Ransomware is on the rise, confirms Shou, for both consumers and enterprise companies. NortonLifeLock has seen a 35 percent increase in the last quarter alone, and with 537,137 ransomware detections out of a total of 919 million total cyber threats blocked by Norton over the past 100 days, Shou says. “Ransomware is big business.”
If you’re attacked, experts suggest to disconnect the computer from the network, such as turning off Wi-Fi, and on another device, do an online search to determine the kind of ransomware you were hit with. Look for some information on your hijacked computer screen, and perhaps take a photo, too, as a back-up. Sites like No More Ransom maybe able to help by matching your ransomware with a free tool to remove it. While it may take some trial and error, there are some no-cost decrypters to use (from trusted sources) and run anti-malware software, too.
Or you can bring a locked computer to a trusted technician to attempt to decrypt the files. Best Buy’s Geek Squad offers such as service, for example.
Shou confirms to get as much information as possible “and report the crime, as it helps law enforcement and investigators try to find the perpetrators and prevent future attacks.” Shou says to report the crime if you already paid, as well.
Adding insult to injury, there are also cases of “double extortion,” where the criminals have already exfiltrated your data and kept a copy before you paid the first time, and then may attack you again by threatening to release private and potentially embarrassing emails, texts, or images.
The best offense, of course, is a strong defense.
Smart software and common sense can help minimize the odds of a ransomware attack.
Proactively install anti-malware cybersecurity software on all your devices and don’t let it expire at the end of the year.
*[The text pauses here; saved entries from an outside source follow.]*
(** X8: the subset validation compares the generated bundle with the
    installed copy ignoring package.json and index.json and nothing else,
    and it reads an index only after that comparison has succeeded. *)
Theorem X8_subset_validation_compares_first host notNeeded t o :
  exec (validateIsSubset host notNeeded) t o ->
  forall expected actual ignore r,
    EAssertDirectoriesEqual expected actual ignore r ∈ t ->
    expected = registryOutputPath host
    /\ actual = validateTypesRegistryPath host
    /\ (forall f, ignore f = true <-> f = "package.json" \/ f = "index.json")
    /\ (forall path r', EReadJson path r' ∈ t -> r = inr tt).
Proof.
  unfold validateIsSubset, mbind, Prog_bind.
  intros [(e & Hi & _) | ([] & t1 & t2 & -> & Hi & Hx)]%exec_bind
    expected actual ignore r Hin;
    pose proof (only_calls_exec _ _ _ _ (installForValidate_calls host) Hi) as Hops;
    rewrite Forall_forall in Hops.
  { by apply Hops in Hin. }
  assert (forall f, (f =? "package.json")%string || (f =? "index.json")%string = true
                    <-> f = "package.json" \/ f = "index.json") as Hignore.
  { intros f. by rewrite orb_true_iff, !String.eqb_eq. }
  assert (forall path r', EReadJson path r' ∈ t1 ++ t2 -> EReadJson path r' ∈ t2)
    as Hreads.
  { intros path r' [Hr|Hr]%elem_of_app; [by apply Hops in Hr | done]. }
  apply elem_of_app in Hin as [Hin | Hin]; [by apply Hops in Hin|].
  exec_step Hx.
  { apply list_elem_of_singleton in Hin as [= -> -> -> ->].
    do 3 (split; [done|]). intros path r' Hr%Hreads.
    by apply list_elem_of_singleton in Hr. }
  assert (forall l : list Event,
    Forall (fun e => operation e = OReadJson) l ->
    EAssertDirectoriesEqual expected actual ignore r ∈
      EAssertDirectoriesEqual (registryOutputPath host)
        (validateTypesRegistryPath host)
        (fun f => (f =? "package.json")%string || (f =? "index.json")%string)
        (inr ()) :: l ->
    expected = registryOutputPath host /\ actual = validateTypesRegistryPath host
    /\ (forall f, ignore f = true <-> f = "package.json" \/ f = "index.json")
    /\ r = inr ()) as Hfirst.
  { intros l Hl [[= -> -> -> ->] | Hl']%elem_of_cons; [done|].
    rewrite Forall_forall in Hl. by apply Hl in Hl'. }
  match type of Hx with exec _ ?l _ =>
    assert (Forall (fun e => operation e = OReadJson) l) as Hl
  end.
  { exec_step Hx; [all_events|]. exec_step Hx; [all_events|].
    apply check_keys_inv in Hx as [-> _]. all_events. }
  destruct (Hfirst _ Hl Hin) as (-> & -> & ? & ->). done.
Qed.
(** An exception of the caller's predicate is caught: the call returns
    a failed-condition result that quotes the message, and nothing is
    enqueued. *)
Lemma custom_exception_is_caught md f w status w' e :
  getQueueStatus env w = (Return status, w') ->
  f status = Throw e ->
  conditionalAdd env md (customFunction f) w
  = (Return {| success := false;
               method := "condition_failed";
               reason' := Some ("custom_condition_error: " ++ JS.message e)%string;
               queueStatus := Some status;
               messageId := None;
               timestamp := None;
               position := None |}, w').
Proof.
  intros H F. unfold conditionalAdd.
  erewrite tryCatch_returned; [reflexivity|].
  rewrite (bind_returned _ _ _ _ _ H). unfold evaluateConditions. rewrite F.
  reflexivity.
Qed.

End Conditional.

(** C3 fails on the code: the worker is alive (its heartbeat was seen
    at the time of the call) and the queue is empty, so the default
    policy says "do not enqueue"; [conditionalAdd] without a predicate
    enqueues the message and returns [success = true],
    [method = "queued"]. *)
Theorem conditional_add_ignores_worker_liveness :
  let w := Scenario.freshWorld Scenario.aliveAndIdle in
  let out := QueueManager.conditionalAdd Scenario.allUp Scenario.hello
               QueueManager.customAbsent w in
  workerAlive (Store.heartbeat Scenario.aliveAndIdle) (Scenario.clock 0) = true
  /\ defaultPolicy true 0 = false
  /\ fst out
     = Return {| QueueManager.success := true;
                 QueueManager.method := "queued";
                 QueueManager.reason' := None;
                 QueueManager.queueStatus := None;
                 QueueManager.messageId := Some "m1";
                 QueueManager.timestamp := Some 1001;
                 QueueManager.position := Some 0 |}
  /\ map fst (Store.pending (store (snd out))) = ["m1"].
Proof. cbv zeta. repeat split; vm_compute; reflexivity. Qed.

(* ================================================================= *)
(** ** More on the direct channel                                      *)
(* ================================================================= *)

Section Reconnection.
Import Channel WhatsAppConnection.

(** Below the ceiling and with the [isReconnecting] flag clear,
    [scheduleReconnect] creates exactly one timer, tracks it, and its
    delay is [5000 * 2^attempts + jitter]: with at most two earlier
    attempts the 60-second cap of [calculateReconnectDelay] is never
    reached. *)
Theorem scheduleReconnect_creates_backoff_timer j s :
  0 <= reconnectAttempts s < MAX_RECONNECT_ATTEMPTS ->
  isReconnecting s = false ->
  let s' := scheduleReconnect j s in
  timers s'
  = (timers s ++ [{| handle := timersCreated s;
                     delay := BASE_RECONNECT_DELAY * 2 ^ reconnectAttempts s + j;
                     callback := reconnectTimer |}])%list
  /\ reconnectTimeout s' = Some (timersCreated s)
  /\ isReconnecting s' = true
  /\ reconnectAttempts s' = reconnectAttempts s
  /\ BASE_RECONNECT_DELAY + j
     <= BASE_RECONNECT_DELAY * 2 ^ reconnectAttempts s + j
     <= 20000 + j.
Proof.
  intros [L U] P s'. subst s'. unfold scheduleReconnect.
  destruct (Z.leb_spec MAX_RECONNECT_ATTEMPTS (reconnectAttempts s)); [lia|].
  rewrite P. unfold calculateReconnectDelay, setTimeout.
  cbn [timers timersCreated reconnectTimeout isReconnecting reconnectAttempts
       set_isReconnecting set_timers set_timersCreated set_reconnectTimeout].
  unfold MAX_RECONNECT_ATTEMPTS, BASE_RECONNECT_DELAY, MAX_RECONNECT_DELAY in *.
  assert (A : 1 <= 2 ^ reconnectAttempts s <= 4).
  { assert (C : reconnectAttempts s = 0 \/ reconnectAttempts s = 1
                \/ reconnectAttempts s = 2) by lia.
    destruct C as [E | [E | E]]; rewrite E; split; discriminate. }
  rewrite Z.min_l by lia.
  repeat split; try reflexivity; lia.
Qed.
(** *** Vehicles that are neither electric nor ships *)

Lemma max_one_half_le cf :
  (cf <=? 2.0) = true -> forall x : float, x * Py.max 1.0 (cf / 2.0) = x.
Proof.
  intros Hle x. unfold Py.max.
  rewrite (Binary64.div_two_le_one _ Hle). apply Binary64.mul_one.
Qed.



(** *** The electric vehicle *)

(** X4: for vehicle ["ev"] the answer's [fuel_l] is [0.0] and its
    [energy_kwh] is [distance_km * 0.2]; its [co2_kg] is a zero when the
    raw CO2 is finite, and NaN when the raw CO2 is an infinity or NaN. *)
Theorem ev_answer model (feat : Features) (fuel_l_raw co2_kg_raw : float) :
  vehicle feat = "ev" ->
  model (feature_row feat 1800 (route_type_val feat))
  = Returns (fuel_l_raw, co2_kg_raw) ->
  exists r : Prediction,
    predict model feat = Returns r
    /\ fuel_l r = 0.0
    /\ energy_kwh r = Some (distance_km feat * 0.2)
    /\ ((abs co2_kg_raw <? infinity) = true -> (co2_kg r =? 0.0) = true)
    /\ ((abs co2_kg_raw <? infinity) = false -> co2_kg r = nan).
Proof.
  intros Hev Hmodel.
  assert (Hv : vehicle_factors feat = Returns (mkFactors 1800 0.0 "electric")).
  { rewrite Properties.vehicle_factors_documented, Hev. reflexivity. }
  exists (adjust feat (mkFactors 1800 0.0 "electric") fuel_l_raw co2_kg_raw).
  split; [exact (Properties.predict_returns_adjust _ _ _ _ _ Hv Hmodel)|].
  unfold adjust, vehicle_scaling, mode_and_route.
  cbn [fuel_l energy_kwh co2_kg co2_factor energy_mode
       String.eqb Ascii.eqb Bool.eqb].
  repeat split.
  - apply Binary64Order.mul_zero_finite.
  - apply Binary64Order.mul_zero_not_finite.
Qed.

Lemma ev_answer_witness :
  exists r : Prediction,
    predict (Properties.constant_model 3.0 infinity) (Properties.sample "eco" "ev")
    = Returns r
    /\ fuel_l r = 0.0
    /\ energy_kwh r = Some (50 * 0.2)
    /\ ((abs infinity <? infinity) = true -> (co2_kg r =? 0.0) = true)
    /\ ((abs infinity <? infinity) = false -> co2_kg r = nan).
Proof.
  exact (ev_answer (Properties.constant_model 3.0 infinity)
           (Properties.sample "eco" "ev") 3.0 infinity eq_refl eq_refl).
Defined.

(** *** The three routes of a ship *)

Lemma ship_adjust_route feat v fuel_l_raw co2_kg_raw (r : string) :
  contains ["cargo_ship"; "tanker"; "ferry"] (vehicle feat) = true ->
  energy_mode v = "fuel" ->
  adjust (Properties.with_route_type r feat) v fuel_l_raw co2_kg_raw
  = let fuel := fuel_l_raw * Py.max 1.0 (co2_factor v / 2.0) in
    let co2 := co2_kg_raw * co2_factor v in
    if String.eqb r "eco" then
      {| fuel_l := fuel * 0.85; energy_kwh := None; co2_kg := co2 * 0.85 |}
    else if String.eqb r "safe" then
      {| fuel_l := fuel * 1.2; energy_kwh := None; co2_kg := co2 * 1.2 |}
    else {| fuel_l := fuel; energy_kwh := None; co2_kg := co2 |}.
Proof.
  intros Hship Hmode.
  unfold adjust, vehicle_scaling, mode_and_route, ship_adjustment.
  cbn [Properties.with_route_type vehicle route_type distance_km].
  rewrite Hmode, Hship. cbn [String.eqb Ascii.eqb Bool.eqb].
  destruct (String.eqb r "eco"); [reflexivity|].
  destruct (String.eqb r "safe"); reflexivity.
Qed.

Lemma route_factors_order y :
  (0 <=? y) = true -> (y * 0.85 <=? y) = true /\ (y <=? y * 1.2) = true.
Proof.
  intros Hy. split.
  - apply Binary64Order.mul_le; [assumption|reflexivity..].
  - apply Binary64.mul_ge; [assumption|reflexivity..].
Qed.

(** X5: for a ship and one raw prediction that is not below zero, the
    eco answer is at most the answer of any other route, which is at
    most the safe answer, in [fuel_l] and in [co2_kg]. *)
Theorem ship_route_order (feat : Features) (v : Factors)
    (fuel_l_raw co2_kg_raw : float) (r : string) :
  vehicle feat ∈ Properties.ships ->
  VEHICLE_FACTORS !! vehicle feat = Some v ->
  (0 <=? fuel_l_raw) = true -> (0 <=? co2_kg_raw) = true ->
  r <> "eco" -> r <> "safe" ->
  let eco := adjust (Properties.with_route_type "eco" feat) v fuel_l_raw co2_kg_raw in
  let other := adjust (Properties.with_route_type r feat) v fuel_l_raw co2_kg_raw in
  let safe := adjust (Properties.with_route_type "safe" feat) v fuel_l_raw co2_kg_raw in
  (fuel_l eco <=? fuel_l other) = true
  /\ (fuel_l other <=? fuel_l safe) = true
  /\ (co2_kg eco <=? co2_kg other) = true
  /\ (co2_kg other <=? co2_kg safe) = true.
Proof.
  intros Hship Hlookup Hfuel Hco2 Heco Hsafe.
  assert (Hfacts : energy_mode v = "fuel"
                   /\ (0 <? Py.max 1.0 (co2_factor v / 2.0)) = true
                   /\ (Py.max 1.0 (co2_factor v / 2.0) <? infinity) = true
                   /\ (0 <? co2_factor v) = true
                   /\ (co2_factor v <? infinity) = true).
  { unfold Properties.ships in Hship.
    rewrite !elem_of_cons, elem_of_nil in Hship.
    rewrite Properties.lookup_factors in Hlookup.
    destruct Hship as [Hk|[Hk|[Hk|[]]]]; rewrite Hk in Hlookup;
      injection Hlookup as <-; repeat split. }
  destruct Hfacts as (Hmode & Hm0 & Hmfin & Hc0 & Hcfin).
  apply Properties.elem_of_ships in Hship.
  cbv zeta. rewrite !(ship_adjust_route _ _ _ _ _ Hship Hmode).
  apply String.eqb_neq in Heco, Hsafe. rewrite Heco, Hsafe.
  cbn [String.eqb Ascii.eqb Bool.eqb fuel_l co2_kg].
  pose proof (Binary64Order.mul_nonneg _ _ Hfuel Hm0 Hmfin) as Hf.
  pose proof (Binary64Order.mul_nonneg _ _ Hco2 Hc0 Hcfin) as Hc.
  destruct (route_factors_order _ Hf). destruct (route_factors_order _ Hc).
  repeat split; assumption.
Qed.
(** * A shallow embedding of the web research pipeline

    The development follows the four modules of the program:
    [search_tool] (SerpAPI client), [scraper] (page fetcher and cleaner),
    [summarizer] (Gemini client) and [agent] (the orchestrator).

    Python values are embedded as [pyval]; a Python [dict] with string keys
    is a [gmap string pyval]; a Python list is a [list].  Exceptions are
    values of [exn] threaded through a result type.  Every network call is
    an oracle: the n-th call of a run may answer anything. *)

From Stdlib Require Import ZArith Lia.
From stdpp Require Import gmap strings list fin_maps pretty.

Set Warnings "-register-all".
#[local] Open Scope Z_scope.

(** ** Python values, exceptions and string primitives *)

Module Py.

Inductive pyval :=
| PyNone
| PyBool (b : bool)
| PyInt (z : Z)
| PyStr (s : string)
| PyList (l : list pyval)
| PyDict (d : gmap string pyval).

Abbreviation dict := (gmap string pyval).

(** The exception classes the program distinguishes in its [except]
    clauses; each carries what [str(e)] prints. *)
Inductive exn :=
| Timeout (msg : string)
| HTTPError (status : Z) (msg : string)
| TooManyRedirects (msg : string)
| RequestException (msg : string)
| KeyError (key : string)
| Exception (msg : string).

Definition str_exn (e : exn) : string :=
  match e with
  | Timeout msg => msg
  | HTTPError _ msg => msg
  | TooManyRedirects msg => msg
  | RequestException msg => msg
  | KeyError key => "'" +:+ key +:+ "'"
  | Exception msg => msg
  end.

Inductive res (A : Type) :=
| Ok (a : A)
| Raise (e : exn).
Arguments Ok {A} a.
Arguments Raise {A} e.

(** [len(s)] *)
Definition len (s : string) : Z := Z.of_nat (String.length s).

Fixpoint str_take (n : nat) (s : string) : string :=
  match n, s with
  | O, _ => ""
  | S _, EmptyString => ""
  | S n', String c s' => String c (str_take n' s')
  end.

Fixpoint str_drop (n : nat) (s : string) : string :=
  match n, s with
  | O, _ => s
  | S _, EmptyString => ""
  | S n', String _ s' => str_drop n' s'
  end.

(** [s[:n]] for a non-negative bound [n] *)
Definition slice_to (s : string) (n : Z) : string := str_take (Z.to_nat n) s.

Definition lower_ascii (c : Ascii.ascii) : Ascii.ascii :=
  let n := Ascii.N_of_ascii c in
  if ((65 <=? n) && (n <=? 90))%N then Ascii.ascii_of_N (n + 32) else c.

(** [s.lower()] on ASCII text *)
Fixpoint lower (s : string) : string :=
  match s with
  | EmptyString => ""
  | String c s' => String (lower_ascii c) (lower s')
  end.

(** [s.endswith(suffix)] *)
Definition endswith (s suffix : string) : bool :=
  (String.length suffix <=? String.length s)%nat
  && String.eqb (str_drop (String.length s - String.length suffix) s) suffix.

(** [sub in s] *)
Fixpoint contains (sub s : string) : bool :=
  String.prefix sub s
  || match s with
     | EmptyString => false
     | String _ s' => contains sub s'
     end.

End Py.

(** ** search_tool.py: the SerpAPI client *)

Module SearchTool.
Import Py.

(** The [params] dictionary of the GET request. *)
Record params := Params { q : string; api_key : string; engine : string; num : Z }.

(** What the program reads of a [requests.Response]: the status code
    and the decoded JSON object ([response.json()] may raise), seen
    through its entries that are lists of result objects.  An answer whose
    [organic_results] is not a list of objects is outside this model. *)
Record response := Response {
  status_code : Z;
  json : res (gmap string (list dict))
}.

(** How an iteration of a retry loop ends: [return] or the next turn. *)
Inductive flow (A : Type) :=
| Return (a : A)
| Continue.
Arguments Return {A} a.
Arguments Continue {A}.

(** [gets] counts the GET requests sent, [sleeps] lists the arguments
    of [time.sleep] in order. *)
Record state := State { gets : nat; sleeps : list Z }.

Definition sleep (seconds : Z) (st : state) : state :=
  State (gets st) (sleeps st ++ [seconds]).

Definition base_url : string := "https://serpapi.com/search".

Section Search.
Variable self_api_key : string.
(** [requests.get]: the answer to the n-th request of the run. *)
Variable requests_get : nat -> string -> params -> res response.
(** [response.raise_for_status()]: the message of the [HTTPError] it
    raises, if it raises. *)
Variable raise_for_status : response -> option string.

(** The [try] block of one attempt. *)
Definition try_search (p : params) (st : state) : res (list dict) * state :=
  let st' := State (S (gets st)) (sleeps st) in
  match requests_get (gets st) base_url p with
  | Raise e => (Raise e, st')
  | Ok response =>
      if status_code response =? 401 then (Ok [], st')
      else
        match raise_for_status response with
        | Some msg => (Raise (HTTPError (status_code response) msg), st')
        | None =>
            match json response with
            | Raise e => (Raise e, st')
            | Ok results =>
                match results !! "organic_results" with
                | Some organic_results => (Ok organic_results, st')
                | None => (Ok [], st')
                end
            end
        end
  end.

(** One attempt with its [except] clauses. *)
Definition search_attempt (p : params) (max_retries attempt : Z) (st : state)
  : flow (list dict) * state :=
  match try_search p st with
  | (Ok results, st') => (Return results, st')
  | (Raise (HTTPError status _), st') =>
      if (status =? 429) && (attempt <? max_retries - 1)
      then (Continue, sleep (2 ^ attempt) st')
      else (Return [], st')
  | (Raise _, st') =>
      if attempt <? max_retries - 1
      then (Continue, sleep (2 ^ attempt) st')
      else (Return [], st')
  end.
Lemma extract_pages_one_output (env : Env) (prog : pystr)
    (operands : list pystr) :
  let p := ExtractPages.run env prog operands in
  pages_written p \/ pages_failed p.
Proof.
  intros p. subst p. unfold pages_written, pages_failed.
  destruct operands as [|pdf_path [|page_numbers_str extra]];
    try (rewrite run_too_few by (simpl; lia); right; simpl;
         repeat split; now eexists).
  destruct (entries_cases env (split comma page_numbers_str))
    as [(requested & Hparse)|Hbad].
  2:{ rewrite (run_invalid env _ _ _ _ Hbad). right. simpl.
      repeat split. now eexists. }
  rewrite (run_parsed env _ _ _ _ _ Hparse).
  destruct (session_ends env pdf_path requested) as (r & t & Hrun & Hend).
  rewrite Hrun. pose proof (session_end_io env _ _ _ _ Hend) as Hio.
  destruct r as [results|e|c]; simpl.
  - destruct (stdout_accepts env _); simpl; [left | right];
      rewrite !written_app, !(written_io _ t Hio); simpl;
      repeat split; now eexists.
  - right. rewrite !written_app, !(written_io _ t Hio). simpl.
    repeat split. now eexists.
  - inversion Hend.
Qed.

Lemma get_metadata_one_output (env : Env) (prog : pystr)
    (operands : list pystr) :
  let p := GetMetadata.run env prog operands in
  metadata_written p \/ metadata_failed p.
Proof.
  intros p. subst p. unfold metadata_written, metadata_failed.
  destruct operands as [|pdf_path [|b l]];
    try (rewrite run_wrong_count by (simpl; lia); right; simpl;
         repeat split; now eexists).
  destruct (os_path_isfile env pdf_path) eqn:Hfile.
  2:{ rewrite (run_not_a_file env prog pdf_path Hfile). right. simpl.
      repeat split. now eexists. }
  rewrite (run_a_file env prog pdf_path Hfile).
  destruct (get_metadata_ends env pdf_path [IsFile pdf_path])
    as (r & evs & Hrun & Hio & Hr).
  rewrite Hrun.
  destruct r as [m|e|c]; simpl; [|right|contradiction].
  - destruct (stdout_accepts env _); simpl; [left | right];
      rewrite !written_app, !(written_io _ evs Hio); simpl;
      repeat split; now eexists.
  - rewrite !written_app, !(written_io _ evs Hio); simpl.
    repeat split. now eexists.
Qed.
NortonLifeLock, for example, has various options, starting at $39.99/year.
Delete suspicious emails and text messages from your bank, Internet Services Provider (ISP), credit card company, and so on, instead of clicking on the link that takes you to a phony site asking you for personal information. These phishing scams attempt to “lure” you to an authentic-looking site. Know that organizations like your bank or the IRS will never reach out to you via email and ask you to urgently confirm your personal or financial details. On a related note, never click on email attachments you’re not expecting.
Only download apps (programs) from trusted sources, such as the Microsoft Store (for Windows 10), the Mac App Store (for Mac users), App Store (iPhone, iPad) or Google Play for Android devices and Chromebooks.
Keep apps and operating systems fully updated, where possible set to auto-update, so you don’t have to remember to do it. “Just as we need to do regular maintenance on our cars and homes, we also have to do device maintenance, such as keeping software up to date,” suggests Shou.
On a related note, make sure the devices you have on your network, like a wireless printer or router, are also updated with the latest software ( “firmware”).
Finally, regular back-ups are of critical importance, whether it’s an offline solution (like an inexpensive external hard drive, solid state drive, or even a thumb drive) or an online cloud services (iCloud, Google Drive, Dropbox, and so on), or both. Back-ups protect your files in the event of a ransomware attack (or other kinds of malware), as well as theft, fire or flood, or a power surge that fries your hard drive.